To do anything useful with Caterva2, you need at least a running broker, publisher (with some datasets) and subscriber. For the following tutorials we’ll run our own services in the local machine, with the publisher serving some example datasets included in the Caterva2 package (the root-example directory).

First of all, you need to install Caterva2 with the services extra:

python -m pip install caterva2[services]

The easiest way to run a set of services with example datasets is to launch the services used by tests:

python -m caterva2.tests.services

This will run a broker, a publisher and a subscriber listening for HTTP requests on localhost:8000, localhost:8001 and localhost:8002 respectively. They will put their private files under the _caterva2 directory, respectively in broker, publisher.foo and subscriber. The publisher will be serving a root called foo, whose datasets (copied from root-example) sit in _caterva2/data.foo. You may want to browse that directory.

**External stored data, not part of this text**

Lemma runPipeline_returns_witness :
  exists out,
    runPipeline tickingServices demoSafeParse
      (inr demoFile) (demoOptions fmt_jpeg (Some 1024)) 0%nat
    = (Returned out, 8%nat)
    /\ mimeType out = "image/jpeg"
    /\ analysisMs out = 1%float
    /\ out_generationMs out = 1%float
    /\ postProcessingMs out = 1%float
    /\ totalMs out = 2%float.
Proof.
  eexists. split.
  - let run :=
      eval vm_compute in
        (generateColoringPage tickingServices
           (demoOptions fmt_jpeg (Some 1024))
           (imageAnalysisToAnalysisResult parkPhoto) 4%nat) in
    match run with
    | (Returned ?generation, _) =>
        apply (runPipeline_returns tickingServices demoSafeParse
                 (inr demoFile) (demoOptions fmt_jpeg (Some 1024))
                 (demoOptions fmt_jpeg (Some 1024)) parkPhoto
                 (imageAnalysisToAnalysisResult parkPhoto) generation tt
                 0%nat 2%nat 4%nat 6%nat)
    end; vm_compute; reflexivity.
  - repeat split.
Defined.
Lemma update_keeps_ready (videoId : string) (partialFields : Video -> Video) :
  returns (storeReady videoId) (fun _ => True)
    (Database.updateVideoMetadata videoId partialFields).
Proof.
  intros w [Hs [video Hv]].
  destruct (update_ready videoId partialFields w video Hs Hv) as (Hrun & Hs' & Hv').
  eexists tt, _. split; [exact Hrun|]. split; [|exact Logic.I]. split; [exact Hs'|eauto].
Qed.

Lemma update_sets_status (videoId : string) (partialFields : Video -> Video) (st : ProcessingStatus) :
  (forall video, processingStatus (partialFields video) = Some st) ->
  forall w, storeReady videoId w ->
    exists w', Database.updateVideoMetadata videoId partialFields w = (Ok tt, w') /\
               statusIs videoId st w'.
Proof.
  intros Hst w [Hs [video Hv]].
  destruct (update_ready videoId partialFields w video Hs Hv) as (Hrun & Hs' & Hv').
  eexists. split; [exact Hrun|]. split; [exact Hs'|]. eexists. split; [exact Hv'|apply Hst].
Qed.

Lemma update_keeps_status (videoId : string) (partialFields : Video -> Video) (st : ProcessingStatus) :
  (forall video, processingStatus (partialFields video) = processingStatus video) ->
  returns (statusIs videoId st) (fun _ => True)
    (Database.updateVideoMetadata videoId partialFields).
Proof.
  intros Hst w [Hs (video & Hv & Hvs)].
  destruct (update_ready videoId partialFields w video Hs Hv) as (Hrun & Hs' & Hv').
  eexists tt, _. split; [exact Hrun|]. split; [|exact Logic.I].
  split; [exact Hs'|]. eexists. split; [exact Hv'|]. rewrite Hst. exact Hvs.
Qed.

Lemma keeps_of_returns {A} (J : World -> Prop) (Q : A -> Prop) (m : M A) :
  returns J Q m -> keeps J m.
Proof. intros Hm w Hw. destruct (Hm w Hw) as (a & w' & Hrun & Hw' & _). rewrite Hrun. exact Hw'. Qed.

(** The progress callback of the upload endpoint never rejects, and
    touches the metadata store only. *)
Lemma progressCallback_quiet (videoId : string) : quietCallback (progressCallback videoId).
Proof.
  intros percent stage quality w. unfold progressCallback, caught, try_catch.
  unfold Database.updateVideoMetadata, Database.dbCall.
  destruct (dbScript w) as [|[msg|] rest]; simpl; eexists; repeat split.
Qed.

Lemma progressCallback_keeps (videoId : string) percent stage quality :
  keeps (storeReady videoId) (progressCallback videoId percent stage quality).
Proof.
  unfold progressCallback. eapply keeps_of_returns. apply returns_caught.
  eapply keeps_of_returns. apply update_keeps_ready.
Qed.

Lemma convert_keeps_ready (hlsRoot videoPath videoId : string) (metadata : VideoProcessor.Metadata) :
  keeps (storeReady videoId)
    (VideoProcessor.convertToHLSWithProgress hlsRoot videoPath videoId metadata
       (Some (progressCallback videoId))).
Proof.
  pose proof (readsStoreOnly_storeReady videoId) as HJ.
  assert (Hreport : forall p s q,
            keeps (storeReady videoId)
              (VideoProcessor.report (Some (progressCallback videoId)) p s q)).
  { intros p s q. apply progressCallback_keeps. }
  assert (Hgen : forall outputDir quality,
            keeps (storeReady videoId)
              (VideoProcessor.generateHLSVariantWithProgress videoPath outputDir quality)).
  { intros outputDir quality. unfold VideoProcessor.generateHLSVariantWithProgress, ensureDir.
    apply keeps_bind; [apply keeps_leavesStore; [exact HJ|apply leavesStore_emit]|]. intros _.
    apply keeps_bind; [apply keeps_leavesStore; [exact HJ|apply leavesStore_ffmpegRun]|].
    intros _. apply keeps_ret. }
  assert (Hloop : forall outputDir total rest i acc,
            keeps (storeReady videoId)
              (VideoProcessor.variantsLoop videoPath outputDir
                 (Some (progressCallback videoId)) total rest i acc)).
  { intros outputDir total. induction rest as [|quality rest IH]; intros i acc.
    - apply keeps_ret.
    - cbn [VideoProcessor.variantsLoop]. apply keeps_bind.
      + apply keeps_try_catch; [|intros e; apply keeps_ret].
        apply keeps_bind; [apply Hreport|]. intros _.
        apply keeps_bind; [apply Hgen|]. intros _. apply keeps_ret.
      + intros [|].
        * apply keeps_bind; [|intros _; apply IH].
          apply keeps_try_catch; [apply Hreport|intros e; apply Hreport].
        * apply keeps_bind; [apply Hreport|intros _; apply IH]. }
  unfold VideoProcessor.convertToHLSWithProgress, ensureDir.
  apply keeps_bind; [apply keeps_leavesStore; [exact HJ|apply leavesStore_emit]|]. intros _.
  apply keeps_bind; [apply Hreport|]. intros _.
  apply keeps_bind; [apply Hloop|]. intros variants.
  apply keeps_bind; [apply Hreport|]. intros _.
  destruct (0 <? _); [|apply keeps_throw].
  apply keeps_bind.
  { unfold VideoProcessor.createMasterHLSPlaylist, writeFile.
    apply keeps_bind; [apply keeps_leavesStore; [exact HJ|apply leavesStore_files]|].
    intros _. apply keeps_ret. }
  intros _. apply keeps_bind; [apply Hreport|]. intros _. apply keeps_ret.
Qed.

Note: You may provide command-line arguments to caterva2.tests.services to use a different state directory, root name and dataset source instead of _caterva2 and foo=root-example. Multiple ROOT_NAME=DATASET_SOURCE arguments may be given, each to be served by a different publisher (run caterva2.tests.services with --help for more information). Moreover, you may customize some service settings (except those set by the previous arguments) via a caterva2.toml configuration file in the current directory (see The caterva2.toml configuration file and Running independent Caterva2 services for more information).

Note: If you want to test user authentication, you may run the previous command with some secret value in the CATERVA2_SECRET environment variable, e.g. env CATERVA2_SECRET=c2sikrit python -m caterva2.tests.services. This will also create a sample user named user@example.com with password foobar.

Since this terminal will be used by services to output their logs, you will need to run other commands in other terminals. When you want to stop the services, go back to their terminal and press Ctrl+C (this should work for any service mentioned in other tutorials).